● **YOUR OBJECTIVE**
Every line in the listing below from the one with "an amendment become, and" through the one with "Definition dueDate_text (t" is to be reproduced exactly, both ends included; leave out the rest.

++++ RECORDS FOR THIS TASK

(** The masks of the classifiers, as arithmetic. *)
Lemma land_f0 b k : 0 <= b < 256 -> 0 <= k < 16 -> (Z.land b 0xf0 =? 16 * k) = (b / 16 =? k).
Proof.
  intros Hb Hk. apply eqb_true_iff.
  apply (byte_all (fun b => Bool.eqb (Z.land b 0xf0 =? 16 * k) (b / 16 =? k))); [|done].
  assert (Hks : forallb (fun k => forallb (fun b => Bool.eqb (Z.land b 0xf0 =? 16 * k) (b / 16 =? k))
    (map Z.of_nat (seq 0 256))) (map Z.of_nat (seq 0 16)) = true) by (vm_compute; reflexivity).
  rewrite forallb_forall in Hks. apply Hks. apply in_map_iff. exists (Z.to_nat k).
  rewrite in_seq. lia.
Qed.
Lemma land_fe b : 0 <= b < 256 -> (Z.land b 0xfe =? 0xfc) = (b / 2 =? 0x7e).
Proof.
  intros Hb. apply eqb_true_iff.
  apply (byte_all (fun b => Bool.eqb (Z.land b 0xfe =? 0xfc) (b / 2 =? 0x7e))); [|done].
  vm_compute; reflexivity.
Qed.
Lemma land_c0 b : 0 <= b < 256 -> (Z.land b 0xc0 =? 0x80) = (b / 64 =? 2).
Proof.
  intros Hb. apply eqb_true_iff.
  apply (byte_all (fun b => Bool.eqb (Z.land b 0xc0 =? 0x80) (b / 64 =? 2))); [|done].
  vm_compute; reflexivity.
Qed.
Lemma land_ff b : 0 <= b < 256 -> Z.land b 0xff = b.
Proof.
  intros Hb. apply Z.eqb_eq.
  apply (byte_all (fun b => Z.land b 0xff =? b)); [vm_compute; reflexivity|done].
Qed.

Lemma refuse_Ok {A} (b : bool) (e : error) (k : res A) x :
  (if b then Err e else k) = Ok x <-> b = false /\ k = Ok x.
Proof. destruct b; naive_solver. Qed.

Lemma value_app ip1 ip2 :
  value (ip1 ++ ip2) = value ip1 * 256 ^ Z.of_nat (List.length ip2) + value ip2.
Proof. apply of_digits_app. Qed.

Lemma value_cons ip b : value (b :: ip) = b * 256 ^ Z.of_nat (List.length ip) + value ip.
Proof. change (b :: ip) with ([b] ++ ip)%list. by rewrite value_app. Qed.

++++++++
++++ RECORDS FOR THIS TASK

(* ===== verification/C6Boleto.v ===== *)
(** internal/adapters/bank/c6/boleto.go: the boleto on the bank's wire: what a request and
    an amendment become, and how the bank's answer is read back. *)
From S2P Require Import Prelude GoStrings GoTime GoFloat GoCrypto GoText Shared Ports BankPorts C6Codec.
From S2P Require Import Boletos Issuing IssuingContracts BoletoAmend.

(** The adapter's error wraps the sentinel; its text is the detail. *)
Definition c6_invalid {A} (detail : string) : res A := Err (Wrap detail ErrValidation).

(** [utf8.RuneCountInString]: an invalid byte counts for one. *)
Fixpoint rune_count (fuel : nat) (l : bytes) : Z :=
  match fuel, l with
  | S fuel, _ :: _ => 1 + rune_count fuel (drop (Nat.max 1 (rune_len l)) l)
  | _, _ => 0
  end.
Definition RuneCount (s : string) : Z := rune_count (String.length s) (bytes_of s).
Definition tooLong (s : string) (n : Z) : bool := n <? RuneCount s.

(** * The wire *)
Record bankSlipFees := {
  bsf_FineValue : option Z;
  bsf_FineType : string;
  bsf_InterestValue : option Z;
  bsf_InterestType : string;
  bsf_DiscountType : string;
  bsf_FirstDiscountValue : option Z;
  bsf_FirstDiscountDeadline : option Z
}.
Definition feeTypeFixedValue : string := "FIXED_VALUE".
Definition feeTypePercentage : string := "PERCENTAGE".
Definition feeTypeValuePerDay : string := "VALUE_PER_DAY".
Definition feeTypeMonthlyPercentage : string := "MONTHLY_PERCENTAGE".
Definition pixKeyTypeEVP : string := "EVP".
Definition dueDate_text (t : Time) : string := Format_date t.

++++++++

● **SOLVED PROBLEM**
    an amendment become, and how the bank's answer is read back. *)
From S2P Require Import Prelude GoStrings GoTime GoFloat GoCrypto GoText Shared Ports BankPorts C6Codec.
From S2P Require Import Boletos Issuing IssuingContracts BoletoAmend.

(** The adapter's error wraps the sentinel; its text is the detail. *)
Definition c6_invalid {A} (detail : string) : res A := Err (Wrap detail ErrValidation).

(** [utf8.RuneCountInString]: an invalid byte counts for one. *)
Fixpoint rune_count (fuel : nat) (l : bytes) : Z :=
  match fuel, l with
  | S fuel, _ :: _ => 1 + rune_count fuel (drop (Nat.max 1 (rune_len l)) l)
  | _, _ => 0
  end.
Definition RuneCount (s : string) : Z := rune_count (String.length s) (bytes_of s).
Definition tooLong (s : string) (n : Z) : bool := n <? RuneCount s.

(** * The wire *)
Record bankSlipFees := {
  bsf_FineValue : option Z;
  bsf_FineType : string;
  bsf_InterestValue : option Z;
  bsf_InterestType : string;
  bsf_DiscountType : string;
  bsf_FirstDiscountValue : option Z;
  bsf_FirstDiscountDeadline : option Z
}.
Definition feeTypeFixedValue : string := "FIXED_VALUE".
Definition feeTypePercentage : string := "PERCENTAGE".
Definition feeTypeValuePerDay : string := "VALUE_PER_DAY".
Definition feeTypeMonthlyPercentage : string := "MONTHLY_PERCENTAGE".
Definition pixKeyTypeEVP : string := "EVP".
Definition dueDate_text (t : Time) : string := Format_date t.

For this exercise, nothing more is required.